While you may be accustomed to students arriving to your appointments with few distractions, we can’t anticipate the unique circumstances our students are facing now as routines have been upended for all of us. Students may have sick family members, poor Internet connections, or mounting mental health concerns.

Your outreach to students during this time should recognize that college may not currently be their top priority. When you are fortunate enough to chat with them by phone or text, first ask how they are coping and whether it’s a good time to discuss the purpose of your communication.

While your question may derail the conversation and prevent discussion about what you had planned, you might hear about what really matters to the student right now. That rapport will invite more trust as you work to keep students on their academic paths.

Tip 2: Tighten your agenda

Typically, we’d love to spend more time with students drifting between discussions about their goals and needs. However, in a virtual environment, shorter meetings that happen closer together are more productive. This is not the time to check in about midterms, transfer planning, and fall enrollment. Not only do short appointments prevent large gaps in your calendar if students are forced to cancel unexpectedly, but they keep the focus on a few, critical items.

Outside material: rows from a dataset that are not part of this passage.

(* ------------------------------------------------------------------ *)
(** ** The per-user file keeps the last 100 records *)

Lemma skipn_app_le {A} n (l1 l2 : list A) :
  (n <= length l1)%nat -> skipn n (l1 ++ l2) = skipn n l1 ++ l2.
Proof.
  intro H. rewrite skipn_app. replace (n - length l1)%nat with 0%nat by lia. reflexivity.
Qed.

Lemma lastn_app_lastn {A} k (l l2 : list A) : lastn k (lastn k l ++ l2) = lastn k (l ++ l2).
Proof.
  unfold lastn. rewrite length_app, length_skipn, length_app.
  rewrite <- skipn_app_le by lia.
  rewrite skipn_skipn. f_equal. lia.
Qed.

Lemma keep_last_100_lastn l : keep_last_100 l = lastn 100 l.
Proof.
  unfold keep_last_100, lastn, py_slice_from, py_index.
  destruct (Nat.ltb 100 (length l)) eqn:E.
  - apply Nat.ltb_lt in E. cbn - [Z.of_nat]. f_equal. lia.
  - apply Nat.ltb_ge in E. replace (length l - 100)%nat with 0%nat by lia. reflexivity.
Qed.

Lemma forallb_skipn {A} (f : A -> bool) n l :
  forallb f l = true -> forallb f (skipn n l) = true.
Proof.
  revert l; induction n; intros [|a l] H; cbn in *; auto.
  apply andb_true_iff in H as [_ H]; auto.
Qed.

Lemma no_oid_keep_last_100 l x :
  no_oid l = true -> oid x = false -> no_oid (keep_last_100 (l ++ [x])) = true.
Proof.
  intros H Hx. rewrite keep_last_100_lastn. unfold lastn, no_oid in *.
  apply forallb_skipn. rewrite forallb_app, H; cbn. rewrite Hx; reflexivity.
Qed.

Lemma alloc_eq x s : alloc x s = (Ok (length (heap s)), s_with_heap s (heap s ++ [x])).
Proof. reflexivity. Qed.

Lemma store_in_file_spec r s x :
  nth r (heap s) default_interaction = x ->
  w_dir_ok (world_ s) = true -> w_io_ok (world_ s) = true ->
  no_oid (file_records (world_ s) (user_id x)) = true -> oid x = false ->
  _store_in_file r s =
  (Ok tt, s_with_world s (w_with_file (w_log (world_ s) (WFile (user_id x))) (user_id x)
            (FValid (keep_last_100 (file_records (world_ s) (user_id x) ++ [x]))))).
Proof.
  intros Hx Hd Hio Hf Ho.
  pose proof (no_oid_keep_last_100 _ _ Hf Ho) as Hk. unfold no_oid, file_records in Hk.
  unfold _store_in_file, deref, bind, get, ret, log_write, modify; cbv beta iota zeta.
  rewrite Hx, Hd, Hio. cbn [negb]. rewrite Hk. reflexivity.
Qed.

Lemma w_files_with_file_same w u c : w_files (w_with_file w u c) u = Some c.
Proof. unfold w_with_file, upd; cbn. rewrite String.eqb_refl; reflexivity. Qed.

Lemma append_all_spec xs : forall s u,
  w_dir_ok (world_ s) = true -> w_io_ok (world_ s) = true ->
  forallb (fun x => String.eqb (user_id x) u && negb (oid x)) xs = true ->
  no_oid (file_records (world_ s) u) = true -> xs <> [] ->
  w_files (world_ (snd (append_all xs s))) u =
    Some (FValid (lastn 100 (file_records (world_ s) u ++ xs))).
Proof.
  induction xs as [|x xs IH]; intros s u Hd Hio Hxs Hf Hne; [contradiction|].
  cbn [forallb] in Hxs. apply andb_true_iff in Hxs as [Hx Hxs].
  apply andb_true_iff in Hx as [Hu Ho]. apply String.eqb_eq in Hu; subst u.
  apply negb_true_iff in Ho.
  cbn [append_all]. unfold bind at 1. rewrite alloc_eq. cbv beta iota.
  unfold bind at 1.
  rewrite (store_in_file_spec _ (s_with_heap s (heap s ++ [x])) x);
    [|apply nth_middle|exact Hd|exact Hio|exact Hf|exact Ho].
  cbv beta iota.
  set (s2 := s_with_world _ _).
  assert (F2 : w_files (world_ s2) (user_id x) =
               Some (FValid (keep_last_100 (file_records (world_ s) (user_id x) ++ [x]))))
    by apply w_files_with_file_same.
  destruct xs as [|y ys].
  - cbn [append_all]. unfold ret; cbn [snd]. rewrite F2, keep_last_100_lastn. reflexivity.
  - rewrite IH; [| exact Hd | exact Hio | exact Hxs | | discriminate].
    + unfold file_records at 1. rewrite F2, keep_last_100_lastn, lastn_app_lastn.
      rewrite <- app_assoc. reflexivity.
    + unfold file_records at 1. rewrite F2. apply no_oid_keep_last_100; assumption.
Qed.
Lemma reload_replaces_layer_witness :
  let st' := exec (reload_layer (Example.server 200 true) "lakes" "https://x/lakes.json" "")
                  Example.start in
  (In Example.rivers (project st') /\ ~ In Example.lakes (project st')
   /\ In (new_layer 2 "lakes" (Example.ogr true)) (project st'))
  /\ layer_hashes st' !! "lakes" = Some (Hashlib.md5_hexdigest Example.body).
Proof.
  intros st'.
  destruct (reload_replaces_layer (Example.server 200 true) "lakes" "https://x/lakes.json" ""
              Example.start (Example.answer 200) (Example.ogr true) Example.lakes)
    as (Hproject & _ & Hhash & _).
  - simpl. now left.
  - reflexivity.
  - intros lyr [<-|[<-|[]]]; [reflexivity | discriminate].
  - reflexivity.
  - reflexivity.
  - vm_compute. discriminate.
  - reflexivity.
  - reflexivity.
  - split; [|exact Hhash]. split; [|split].
    + apply Hproject. left. split; [simpl; tauto | vm_compute; discriminate].
    + intros H. apply Hproject in H. destruct H as [[_ H]|H]; [now apply H | discriminate H].
    + apply Hproject. now right.
Defined.

Lemma load_entry_hash_without_layer_witness :
  let st := set_project [] [] Example.start in
  let st' := exec (load_entry (Example.server 200 false)
                     ("lakes", [("url", "https://x/lakes.json"); ("token", "")])) st in
  layer_hashes st' !! "lakes" = Some (Hashlib.md5_hexdigest Example.body)
  /\ project st' = [].
Proof.
  intros st st'.
  destruct (load_entry_hash_without_layer (Example.server 200 false)
              ("lakes", [("url", "https://x/lakes.json"); ("token", "")]) st
              (Example.answer 200)) as (Hhash & Hproject & _).
  - reflexivity.
  - reflexivity.
  - vm_compute. discriminate.
  - reflexivity.
  - split; [|exact Hproject].
    unfold st'. rewrite Hhash. vm_compute. reflexivity.
Defined.

Lemma load_entry_skipped_witness :
  load_entry picky_server ("lakes", [("url", "https://x/lakes.json"); ("token", "")])
    Example.start
  = (Ok tt, set_http_log [GET "https://x/lakes.json" []] Example.start).
Proof.
  apply (load_entry_skipped picky_server
           ("lakes", [("url", "https://x/lakes.json"); ("token", "")]) Example.start).
  left. vm_compute. discriminate.
Defined.

Lemma save_then_load_witness :
  exists st',
    load_bookmarks picky_server saved = (Ok tt, st')
    /\ layers st' = layers Example.start
    /\ http_log st' = [GET "https://x/lakes.json" [];
                       GET "https://x/rivers.json" [("Authorization", "Bearer s3cret")]].
Proof.
  apply (save_then_load picky_server Example.start saved).
  - discriminate.
  - vm_compute. reflexivity.
  - reflexivity.
Defined.

Lemma load_malformed_registry_witness :
  let st := set_settings {[ "bookmarks//home/u/map.qgz"
                              := Malformed (Exception "JSONDecodeError") ]} Example.start in
  load_bookmarks (Example.server 200 true) st
  = (Ok tt, set_layers [] (pushed Critical "Failed to load bookmarks: JSONDecodeError" st)).
Proof.
  intros st.
  apply (load_malformed_registry (Example.server 200 true) st (Exception "JSONDecodeError")).
  - discriminate.
  - vm_compute. reflexivity.
Defined.

Lemma delete_bookmark_effect_witness :
  let st' := exec (delete_bookmark "lakes") Example.start in
  dict_get "lakes" (layers st') = None
  /\ dict_get "rivers" (layers st') = dict_get "rivers" (layers Example.start)
  /\ project st' = [Example.lakes; Example.rivers]
  /\ delete_bookmark "ponds" Example.start = (Ok tt, Example.start).
Proof.
  intros st'.
  destruct (delete_bookmark_effect "lakes" Example.start) as [_ Hknown].
  destruct (delete_bookmark_effect "ponds" Example.start) as [Hunknown _].
  destruct Hknown as (Hgone & _ & Hothers & Hproject & _); [simpl; eauto|].
  split; [exact Hgone|].
  split; [apply (Hothers "rivers"); discriminate|].
  split; [exact Hproject|].
  apply Hunknown. reflexivity.
Defined.

Lemma on_add_rejects_witness :
  exists title text,
    Dialog.on_add ascii_ops (Example.server 200 true) plain_http_form dialog
    = (Ok tt, with_box (Dialog.warning title text) dialog).
Proof.
  apply (on_add_rejects ascii_ops (Example.server 200 true) plain_http_form dialog).
  right. left. vm_compute. reflexivity.
Defined.

Lemma on_add_registers_witness :
  let ui' := (Dialog.on_add ascii_ops (Example.server 200 true) ponds_form dialog).2 in
  layers (Dialog.viewer ui')
  = layers Example.start ++ [("ponds", [("url", "HTTPS://x/ponds.json"); ("token", "")])]
  /\ Dialog.timer ui' = Some 30000
  /\ Dialog.bookmarks ui'
     = Dialog.bookmarks dialog ++ ["ponds → HTTPS://x/ponds.json"].
Proof.
  intros ui'.
  destruct (on_add_registers ascii_ops (Example.server 200 true) ponds_form dialog
              (Example.answer 200) (Example.ogr true))
    as (Hlayers & _ & _ & _ & _ & _ & Htimer & Hitems & _).
  - vm_compute. discriminate.
  - vm_compute. reflexivity.
  - vm_compute. reflexivity.
  - reflexivity.
  - reflexivity.
  - reflexivity.
  - reflexivity.
  - split; [exact Hlayers|]. split; [exact Htimer | exact Hitems].
Defined.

To maximize your limited time together, prepare in advance. Email the student an agenda of objectives to complete during the appointment. Ask for any additions that have been on the student’s mind. Limiting the length and scope of these appointments makes the short bursts become more memorable, especially in these chaotic times.

Tip 3: Advise and empower students

Briefer, more focused meetings without the additional time burden of students commuting to campus, enables more frequent interactions and collaboration. The total amount of time you’ll spend with students across the term will not change much. Schedule a series of appointments with students, as opposed to more comprehensive appointments only once or twice a term. This shift allows advisors to recommend specific tasks to empower students to self-serve with the safety net of a future appointment to tackle any emergent challenges that arise.

Between appointments, students can independently explore a career field or develop a schedule for the upcoming term. Having next steps reinforces the collaboration between you and your students and can build their confidence in navigating the higher education landscape.

Virtual advising presents the opportunity to keep students engaged when they can’t be on campus. Advisors around the country are realizing the ally they have in advising technology. We’ve heard from EAB partners like Pueblo Community College who are centering their crisis-period student support strategy on advisor engagement with students in Navigate.

The Navigate platform supports communication with students, allows virtual appointment scheduling and academic planning, while also providing insight into student performance and engagement. Advisors are using it to conduct outreach campaigns, and faculty are also able to raise alerts on students who are struggling with the unexpected transition to web-based classes. 

We are in a period of unprecedented circumstances. College across the country have pivoted from a typical spring term to fully remote staff, faculty, and students. As we begin to evaluate how to maintain or enhance service to students during this extraordinary time, technology will play a critical role in continuity of operations. More challenges lie ahead, and it has never been more important to maintain focus on what really matters: the success of our students. And who knows—we might just find that virtual advising can help us scale our support to serve more students long after this pandemic has passed.